Wednesday, October 17, 2012

Henry's Friend


Well it seems as if Pig Pen the duck is here to stay. Yes we named him Pig Pen as he loves the mud and is never completely white. I still haven't been able to get him to go into the pool. Don't figure.

Anyhow, he's lonely I guess, or he just likes dogs. Henry in particular. Henry likes him too, but I'm pretty sure Henry has other ideas than just playing like old friends. 

It never fails that when I let Henry out to do his business Pig Pen will come running, ok maybe waddling really fast up the yard to see Henry. He knows just how far the leash will go, and he will then just sit there and look at Henry. 

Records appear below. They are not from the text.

(** ** The order of [float] comparisons *)

Ltac cmp_cases :=
  repeat match goal with
         | H : context [Z.compare ?a ?b] |- _ =>
             destruct (Z.compare_spec a b); subst
         | |- context [Z.compare ?a ?b] =>
             destruct (Z.compare_spec a b); subst
         | H : context [Pos.compare ?a ?b] |- _ =>
             destruct (Pos.compare_spec a b); subst
         | |- context [Pos.compare ?a ?b] =>
             destruct (Pos.compare_spec a b); subst
         end.

(** [<] on [float] is transitive, a NaN included: a comparison that holds
    has no NaN on either side. *)
Lemma f32_lt_trans (x y z : float) :
  f32_lt x y = true -> f32_lt y z = true -> f32_lt x z = true.
Proof.
  unfold f32_lt, SFltb, SFcompare.
  destruct x as [sx|sx| |sx mx ex], y as [sy|sy| |sy my ey],
    z as [sz|sz| |sz mz ez];
    try destruct sx; try destruct sy; try destruct sz;
    try discriminate; try reflexivity;
    change (PosDef.Pos.compare_cont Eq) with Pos.compare;
    intros Hxy Hyz; cmp_cases; simpl in *;
    try discriminate; try reflexivity; try lia.
Qed.

Lemma f32_lt_asym (x y : float) : f32_lt x y = true -> f32_lt y x = false.
Proof.
  unfold f32_lt, SFltb, SFcompare.
  destruct x as [sx|sx| |sx mx ex], y as [sy|sy| |sy my ey];
    try destruct sx; try destruct sy;
    try discriminate; try reflexivity;
    change (PosDef.Pos.compare_cont Eq) with Pos.compare;
    intros Hxy; cmp_cases; simpl in *;
    try discriminate; try reflexivity; try lia.
Qed.

Lemma f32_lt_irrefl (x : float) : f32_lt x x = false.
Proof.
  destruct (f32_lt x x) eqn:H; [|done].
  pose proof (f32_lt_asym _ _ H). congruence.
Qed.

Lemma f32_lt_not_ge (x y : float) : f32_lt x y = true -> f32_le y x = false.
Proof.
  unfold f32_lt, f32_le, SFltb, SFleb, SFcompare.
  destruct x as [sx|sx| |sx mx ex], y as [sy|sy| |sy my ey];
    try destruct sx; try destruct sy;
    try discriminate; try reflexivity;
    change (PosDef.Pos.compare_cont Eq) with Pos.compare;
    intros Hxy; cmp_cases; simpl in *;
    try discriminate; try reflexivity; try lia.
Qed.

(** A value that beats the best so far is not beaten by what the best so
    far was not beaten by. *)
Lemma f32_gt_new_best (b b' x : float) :
  f32_gt b' b = true -> f32_gt x b = false -> f32_gt x b' = false.
Proof.
  unfold f32_gt. fold (f32_lt b b') (f32_lt b x) (f32_lt b' x).
  intros Hbb' Hx. destruct (f32_lt b' x) eqn:Hb'x; [|done].
  by rewrite (f32_lt_trans _ _ _ Hbb' Hb'x) in Hx.
Qed.
(** On the board [main] builds, or any linked board, whose clues do not
    conflict, the search decides solvability: with a depth budget of 82 it
    returns True exactly when the clues have a solution, in which case the
    values it leaves are one, and it returns False exactly when they have
    none. *)
Theorem search_decides_solvability (b : Board) :
  linked b → consistent b →
  ((∃ b', (solve_back 82 b).2 = Return true b') ↔ ∃ g, solution_of b g) ∧
  ((∃ b', (solve_back 82 b).2 = Return false b') ↔ ¬ ∃ g, solution_of b g) ∧
  (∀ b', (solve_back 82 b).2 = Return true b' →
         solution_of b (λ k, cur_val (b' !!! k))).
Proof.
  intros Hl Hc. assert (Hb := linked_shape b Hl). unfold solve_back.
  assert (Htrue : ∀ b', (backtrack_with_min_val 82 b).2 = Return true b' →
                        solution_of b (λ k, cur_val (b' !!! k))).
  { intros b' Hr. destruct (backtrack_post 82 b Hb) as [_ Hpost].
    rewrite Hr in Hpost. destruct Hpost as ((Hlen & Ht & Hkeep) & Hu & Hcons).
    specialize (Hcons (linked_symmetric b Hl) Hc).
    intros k Hk. rewrite <-Hlen in Hk.
    destruct (Hcons k Hk) as [Hr' Hn]; [by apply (proj1 (unassigned_zero b') Hu)|].
    split; [done|split; [by apply Hkeep|]].
    intros n Hin. apply Hn.
    by destruct (topology_lookup _ _ k Ht) as (_ & -> & _). }
  assert (Hret : unassigned b < 82).
  { assert (H := unassigned_bound b). rewrite Hb in H. lia. }
  split_and!; [split| split |done].
  - intros [b' Hr]. eauto.
  - intros [g Hsol]. destruct (backtrack_returns b 82 Hb Hret) as ([|] & b' & Hr).
    + by exists b'.
    + by destruct (backtrack_complete 82 b g Hb Hsol b').
  - intros [b' Hr] [g Hsol]. by destruct (backtrack_complete 82 b g Hb Hsol b').
  - intros Hno. destruct (backtrack_returns b 82 Hb Hret) as ([|] & b' & Hr).
    + destruct Hno. eauto.
    + by exists b'.
Qed.
(** * ComicFusion admin console: a shallow embedding of its client logic

    The development follows the three client components of the repository:
    - [Home] (the page component: session restore, login, logout, category
      fetch),
    - [ImageManager] (before/after pairing, listing, upload, delete),
    - [AudioManager] (audio catalog, listing, upload, delete).

    Part I translates the code; Part II states and proves its properties.

    JavaScript strings are [string].  The numbers of the code are the
    ordinals it reads off file names with [parseInt]; they are integers in
    [Z].  The platform keeps a number as an IEEE double, so it has the
    integer itself up to [Js.MAX_SAFE_INTEGER] (2^53 - 1) and a rounded
    value beyond, and it prints the number in decimal notation up to that
    bound.  The embedding follows the platform on the ordinals up to the
    bound and not beyond it: a statement that holds of the code only for
    such ordinals assumes that the ordinals of the listing are within the
    bound ([SafeNumbers], [SafeAudioNumbers]).  An array of rows is built
    for a length up to [Js.MAX_ARRAY_LENGTH] (2^32 - 1); beyond, the
    platform throws, and so does the embedding.  A [Map] and a [Set] keep
    their insertion order, as the platform's do.  A handler is a program that talks to the
    backend and to the operator and updates the state of the page; what
    the platform provides ([JSON.parse], [JSON.stringify], [btoa], the
    build-time base URL) is a parameter of the handlers. *)

From Stdlib Require Import ZArith Ascii String DecimalString DecimalZ DecimalPos Lia.
From stdpp Require Import base tactics option list sorting strings gmap.

Open Scope Z_scope.

(* ================================================================== *)
(** * Part I: definitions                                              *)
(* ================================================================== *)

(** ** Platform values: strings, regular expressions, numbers *)

Module Js.

(** [\d] of a regular expression without the [v] flag: the ten ASCII
    digits and nothing else. *)
Definition is_digit (c : ascii) : bool :=
  let n := N_of_ascii c in ((48 <=? n) && (n <=? 57))%N.

Definition is_dot (c : ascii) : bool := (N_of_ascii c =? 46)%N.

Fixpoint all_digits (s : string) : bool :=
  match s with
  | EmptyString => true
  | String c s' => is_digit c && all_digits s'
  end.

(** The longest run of digits at the head of [s], and what follows it. *)
Fixpoint take_digits (s : string) : string * string :=
  match s with
  | EmptyString => (EmptyString, EmptyString)
  | String c s' =>
      if is_digit c
      then let '(ds, rest) := take_digits s' in (String c ds, rest)
      else (EmptyString, s)
  end.

(** One attempt of the pattern [(\d+)\.] at the head of [s]; the result
    is capture group 1.  The greedy [\d+] takes the whole run; giving
    digits back cannot help, since what follows a shorter run is a digit
    and not a dot. *)
Definition match_here (s : string) : option string :=
  match take_digits s with
  | (String c ds, String d _) =>
      if is_dot d then Some (String c ds) else None
  | _ => None
  end.
(** One step of [lower]. *)
Lemma lower_cons (c : ascii) (r : string) :
  lower (String c r) =
  match special (String c r) with
  | Some (rep, rest) => rep ++ lower rest
  | None => String (lower_char c) (lower r)
  end.
Proof.
  destruct r as [|d [|e s3]]; cbn [lower special]; try reflexivity.
  - destruct (byte_is 0xC4 c && byte_is 0xB0 d); reflexivity.
  - destruct (byte_is 0xC4 c && byte_is 0xB0 d); [reflexivity|].
    destruct (byte_is 0xE2 c && byte_is 0x84 d && byte_is 0xAA e); reflexivity.
Qed.

Lemma special_shorter (s rep rest : string) :
  special s = Some (rep, rest) -> (String.length rest < String.length s)%nat.
Proof.
  destruct s as [|c [|d [|e s3]]]; cbn [special]; try discriminate.
  - destruct (byte_is 0xC4 c && byte_is 0xB0 d); [|discriminate].
    intros H; injection H as <- <-. simpl. lia.
  - destruct (byte_is 0xC4 c && byte_is 0xB0 d).
    + intros H; injection H as <- <-. simpl. lia.
    + destruct (byte_is 0xE2 c && byte_is 0x84 d && byte_is 0xAA e); [|discriminate].
      intros H; injection H as <- <-. simpl. lia.
Qed.

(** Induction along the steps of [lower]. *)
Lemma lower_ind (P : string -> Prop) :
  P "" ->
  (forall c r, special (String c r) = None -> P r -> P (String c r)) ->
  (forall c r rep rest,
     special (String c r) = Some (rep, rest) -> P rest -> P (String c r)) ->
  forall s, P s.
Proof.
  intros Hnil Hnone Hsome s.
  assert (H : forall n s, (String.length s < n)%nat -> P s).
  { clear s. induction n as [|n IH]; intros s Hs; [lia|].
    destruct s as [|c r]; [exact Hnil|].
    destruct (special (String c r)) as [[rep rest]|] eqn:Hsp.
    - apply (Hsome c r rep rest Hsp). apply IH.
      apply special_shorter in Hsp. lia.
    - apply (Hnone c r Hsp). apply IH. simpl in Hs. lia. }
  exact (H (S (String.length s)) s (Nat.lt_succ_diag_r _)).
Qed.

Lemma byte_is_eq (n : N) (c : ascii) : byte_is n c = true -> c = byte n.
Proof. apply Ascii.eqb_eq. Qed.

(** A character [lower] changes begins with a byte beyond ASCII. *)
Lemma special_head (c : ascii) (r : string) (x : string * string) :
  special (String c r) = Some x -> plain_char c = false /\ lower_char c = c.
Proof.
  destruct r as [|d [|e s3]]; cbn [special]; try discriminate.
  - destruct (byte_is 0xC4 c) eqn:Hc; cbn [andb]; [|discriminate].
    intros _. apply byte_is_eq in Hc. subst c. split; reflexivity.
  - destruct (byte_is 0xC4 c) eqn:Hc; cbn [andb].
    + intros _. apply byte_is_eq in Hc. subst c. split; reflexivity.
    + destruct (byte_is 0xE2 c) eqn:He; cbn [andb].
      * intros _. apply byte_is_eq in He. subst c. split; reflexivity.
      * destruct (byte_is 0xB0 d); discriminate.
Qed.

Lemma special_app (s t rep rest : string) :
  special s = Some (rep, rest) -> special (s ++ t) = Some (rep, rest ++ t).
Proof.
  destruct s as [|c [|d [|e s3]]]; cbn [special String.append]; try discriminate.
  - destruct (byte_is 0xC4 c && byte_is 0xB0 d); [|discriminate].
    intros H; injection H as <- <-. reflexivity.
  - destruct (byte_is 0xC4 c && byte_is 0xB0 d).
    + intros H; injection H as <- <-. reflexivity.
    + destruct (byte_is 0xE2 c && byte_is 0x84 d && byte_is 0xAA e); [|discriminate].
      intros H; injection H as <- <-. reflexivity.
Qed.

(** Added text can complete a character that was cut: what was there of it
    is one or two bytes beyond ASCII. *)
Lemma special_app_new (c : ascii) (r t : string) :
  special (String c r) = None -> special (String c (r ++ t)) <> None ->
  r = "" \/ exists d, r = String d "" /\ plain_char d = false /\ lower_char d = d.
Proof.
  destruct r as [|d [|e s3]]; [now left | | ].
  - intros Hnone Hsome. right. exists d. split; [reflexivity|].
    cbn [special String.append] in *.
    destruct (byte_is 0xC4 c && byte_is 0xB0 d); [discriminate|].
    destruct t as [|e t]; [contradiction|].
    destruct (byte_is 0x84 d) eqn:Hd.
    + apply byte_is_eq in Hd. subst d. split; reflexivity.
    + rewrite andb_false_r in Hsome. contradiction.
  - intros Hnone Hsome. exfalso. apply Hsome. cbn [special String.append] in *.
    destruct (byte_is 0xC4 c && byte_is 0xB0 d); [discriminate|].
    destruct (byte_is 0xE2 c && byte_is 0x84 d && byte_is 0xAA e);
      [discriminate | reflexivity].
Qed.

Lemma prefix_nil (k : string) : prefix k "" = true -> k = "".
Proof. destruct k; [reflexivity | discriminate]. Qed.

Lemma prefix_cons (k : string) (x : ascii) (a : string) :
  prefix k (String x a) = true ->
  k = "" \/ exists k', k = String x k' /\ prefix k' a = true.
Proof.
  destruct k as [|y k]; [now left|]. simpl.
  destruct (ascii_dec y x) as [->|]; [|discriminate].
  intros H. right. now exists k.
Qed.

Lemma prefix_same (x : ascii) (k a : string) :
  prefix k a = true -> prefix (String x k) (String x a) = true.
Proof. intros H. simpl. now destruct (ascii_dec x x). Qed.

Lemma kept_cons (x : ascii) (a b : string) :
  kept a b -> kept (String x a) (String x b).
Proof.
  intros [Hp Hc].
  assert (Hp' : forall k, plain k = true ->
            prefix k (String x a) = true -> prefix k (String x b) = true).
  { intros k Hk H. apply prefix_cons in H as [-> | [k' [-> H]]]; [reflexivity|].
    apply prefix_same. apply Hp; [|exact H].
    cbn [plain] in Hk. now apply andb_true_iff in Hk. }
  split; [exact Hp'|].
  intros k Hk Hne H. cbn [contains] in *.
  apply orb_true_iff in H as [H | H]; apply orb_true_iff.
  - left. now apply Hp'.
  - right. now apply Hc.
Qed.

Lemma kept_app (rep a b : string) : kept a b -> kept (rep ++ a) (rep ++ b).
Proof.
  intros H. induction rep as [|x rep IH]; [exact H|].
  cbn [String.append]. now apply kept_cons.
Qed.

(** No ASCII text begins with a byte beyond ASCII. *)
Lemma prefix_beyond (k : string) (c : ascii) (a : string) :
  plain k = true -> plain_char c = false ->
  prefix k (String c a) = true -> k = "".
Proof.
  intros Hk Hc H. apply prefix_cons in H as [-> | [k' [-> _]]]; [reflexivity|].
  cbn [plain] in Hk. rewrite Hc in Hk. discriminate.
Qed.

Lemma kept_cut (c : ascii) (r b : string) :
  plain_char c = false ->
  r = "" \/ (exists d, r = String d "" /\ plain_char d = false /\ lower_char d = d) ->
  kept (String c (lower r)) b.
Proof.
  intros Hc Hr. split.
  - intros k Hk H. pose proof (prefix_beyond k c _ Hk Hc H) as ->.
    now destruct b.
  - intros k Hk Hne H. exfalso. apply Hne. cbn [contains] in H.
    apply orb_true_iff in H as [H | H]; [exact (prefix_beyond k c _ Hk Hc H)|].
    destruct Hr as [-> | [d [-> [Hd Hl]]]]; cbn [lower contains] in H.
    + rewrite orb_false_r in H. now apply prefix_nil.
    + rewrite Hl, orb_false_r in H.
      apply orb_true_iff in H as [H | H];
        [exact (prefix_beyond k _ _ Hk Hd H) | now apply prefix_nil].
Qed.

(** Lower-casing a longer text keeps what lower-casing the text gave, as
    far as ASCII texts can tell. *)
Lemma lower_kept (t : string) : forall s, kept (lower s) (lower (s ++ t)).
Proof.
  apply lower_ind.
  - split.
    + intros k _ H. rewrite (prefix_nil k H). now destruct (lower ("" ++ t)).
    + intros k _ Hne H. cbn [lower contains] in H. rewrite orb_false_r in H.
      now apply prefix_nil in H.
  - intros c r Hnone IH. cbn [String.append].
    rewrite (lower_cons c r), Hnone, (lower_cons c (r ++ t)).
    destruct (special (String c (r ++ t))) as [[rep rest]|] eqn:Hsp.
    + destruct (special_head c _ _ Hsp) as [Hc Hlc]. rewrite Hlc.
      apply kept_cut; [exact Hc|].
      apply (special_app_new c r t Hnone). now rewrite Hsp.
    + now apply kept_cons.
  - intros c r rep rest Hsome IH.
    pose proof (special_app _ t _ _ Hsome) as Hsome'. cbn [String.append] in Hsome'.
    cbn [String.append]. rewrite (lower_cons c r), Hsome, (lower_cons c (r ++ t)), Hsome'.
    now apply kept_app.
Qed.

Pig Pen likes to mess with all the dogs, but especially Henry. Pig Pen will wait until the dogs turn around and start walking away, and then he will follow them. I think he has a death wish or something, maybe he likes to mess with me too and give me a heart attack. Anyhow once the dog gets so far, he will let out a quack and wait for the dog to turn around...and then run just past where the leash will end. I think he finds it comical to watch the dogs get whiplash. 

 Pig Pen and Henry

The other night, after I locked Pig Pen up for the night in the garden I grabbed the walking leash and hooked Henry up and walked him to the garden. He was so intent on smelling the duck smell on the ground that he didn't even realize that there was a duck standing right in front of him, separated only by some chicken wire, that is until Pig Pen charged the fence. Henry finally focused on the duck, and the two of them just stared at each other. It was intense I tell you. Neither of them moved a muscle for about two minutes. Then Henry couldn't contain himself any longer. The sound he let out resembled something between a yip and a bark. Guess it doesn't matter what the sound was, the effect had me almost on the ground rolling.  As soon as the sound left Henry, poor Pig Pen, who was in the zone and focusing on Henry almost did a back flip he was startled so badly.

Things here might settle down just a bit, but there is always little things like this that keep us off balance just enough to keep us on our feet.